## Problem to solve
Your response should consist solely of the records, written out exactly.
———
(** C3: [parseLoginRequest] reads this entity's
    [isWantAuthnRequestsSigned()] and enters the generic parser once,
    with the format of lines 117-126, [from] the service provider,
    [checkSignature] the flag just read, parser type SAMLRequest and
    type login, on the caller's binding and request. Read the way the
    parser reads a format, the entries are the five fields the
    specification lists. *)
Theorem login_request_invokes_parser this sp binding (req : value) w :
  login_request this sp binding req w =
    match isWantAuthnRequestsSigned this w with
    | (Ok wanted, w1) =>
        genericParser this
          {| parserFormat := loginRequestParserFormat;
             from := sp;
             checkSignature := wanted;
             parserType := "SAMLRequest";
             type := "login" |}
          binding req w1
    | (Throw e, w1) => (Throw e, w1)
    end
  ∧ describe <$> loginRequestParserFormat = Some <$> login_request_fields.
Proof.
  split; [|done]. unfold parseLoginRequest. run.
  by destruct (isWantAuthnRequestsSigned this w) as [[wanted|e] w1].
Qed.

(** The POST branch is taken on [post] under such a table. *)
Lemma post_resolves_to_post (urn : string) :
  namespace_binding !! "post" = Some urn → urn ≠ "" →
  strict_eq (or_else (get (VStr <$> namespace_binding) "post")
                     (get (VStr <$> namespace_binding) "redirect"))
            (get (VStr <$> namespace_binding) "post") = true.
Proof.
  intros Hpost Hurn. rewrite (get_namespace _ "post"), Hpost.
  unfold or_else. simpl. apply String.eqb_neq in Hurn. rewrite Hurn. simpl.
  apply String.eqb_refl.
Qed.

(** X6: when [base64LoginResponse] fails on the POST binding, the call
    fails with the same error in the world the builder left behind,
    whatever the endpoint accessor is: the endpoint is not looked up. *)
Theorem response_failure_skips_endpoint this sp (requestInfo : value)
    (user customTagReplacement encryptThenSign : value) (urn : string)
    (e : exn) w w1 :
  namespace_binding !! "post" = Some urn → urn ≠ "" →
  base64LoginResponse requestInfo this sp user customTagReplacement
    encryptThenSign w = (Throw e, w1) →
  login_response this sp requestInfo "post" user customTagReplacement
    encryptThenSign w = (Throw e, w1).
Proof.
  intros Hpost Hurn Hcontext. unfold createLoginResponse, namespace.
  rewrite (post_resolves_to_post urn Hpost Hurn). run. by rewrite Hcontext.
Qed.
———
## Response
(** C3: [parseLoginRequest] reads this entity's
    [isWantAuthnRequestsSigned()] and enters the generic parser once,
    with the format of lines 117-126, [from] the service provider,
    [checkSignature] the flag just read, parser type SAMLRequest and
    type login, on the caller's binding and request. Read the way the
    parser reads a format, the entries are the five fields the
    specification lists. *)
Theorem login_request_invokes_parser this sp binding (req : value) w :
  login_request this sp binding req w =
    match isWantAuthnRequestsSigned this w with
    | (Ok wanted, w1) =>
        genericParser this
          {| parserFormat := loginRequestParserFormat;
             from := sp;
             checkSignature := wanted;
             parserType := "SAMLRequest";
             type := "login" |}
          binding req w1
    | (Throw e, w1) => (Throw e, w1)
    end
  ∧ describe <$> loginRequestParserFormat = Some <$> login_request_fields.
Proof.
  split; [|done]. unfold parseLoginRequest. run.
  by destruct (isWantAuthnRequestsSigned this w) as [[wanted|e] w1].
Qed.

(** The POST branch is taken on [post] under such a table. *)
Lemma post_resolves_to_post (urn : string) :
  namespace_binding !! "post" = Some urn → urn ≠ "" →
  strict_eq (or_else (get (VStr <$> namespace_binding) "post")
                     (get (VStr <$> namespace_binding) "redirect"))
            (get (VStr <$> namespace_binding) "post") = true.
Proof.
  intros Hpost Hurn. rewrite (get_namespace _ "post"), Hpost.
  unfold or_else. simpl. apply String.eqb_neq in Hurn. rewrite Hurn. simpl.
  apply String.eqb_refl.
Qed.

(** X6: when [base64LoginResponse] fails on the POST binding, the call
    fails with the same error in the world the builder left behind,
    whatever the endpoint accessor is: the endpoint is not looked up. *)
Theorem response_failure_skips_endpoint this sp (requestInfo : value)
    (user customTagReplacement encryptThenSign : value) (urn : string)
    (e : exn) w w1 :
  namespace_binding !! "post" = Some urn → urn ≠ "" →
  base64LoginResponse requestInfo this sp user customTagReplacement
    encryptThenSign w = (Throw e, w1) →
  login_response this sp requestInfo "post" user customTagReplacement
    encryptThenSign w = (Throw e, w1).
Proof.
  intros Hpost Hurn Hcontext. unfold createLoginResponse, namespace.
  rewrite (post_resolves_to_post urn Hpost Hurn). run. by rewrite Hcontext.
Qed.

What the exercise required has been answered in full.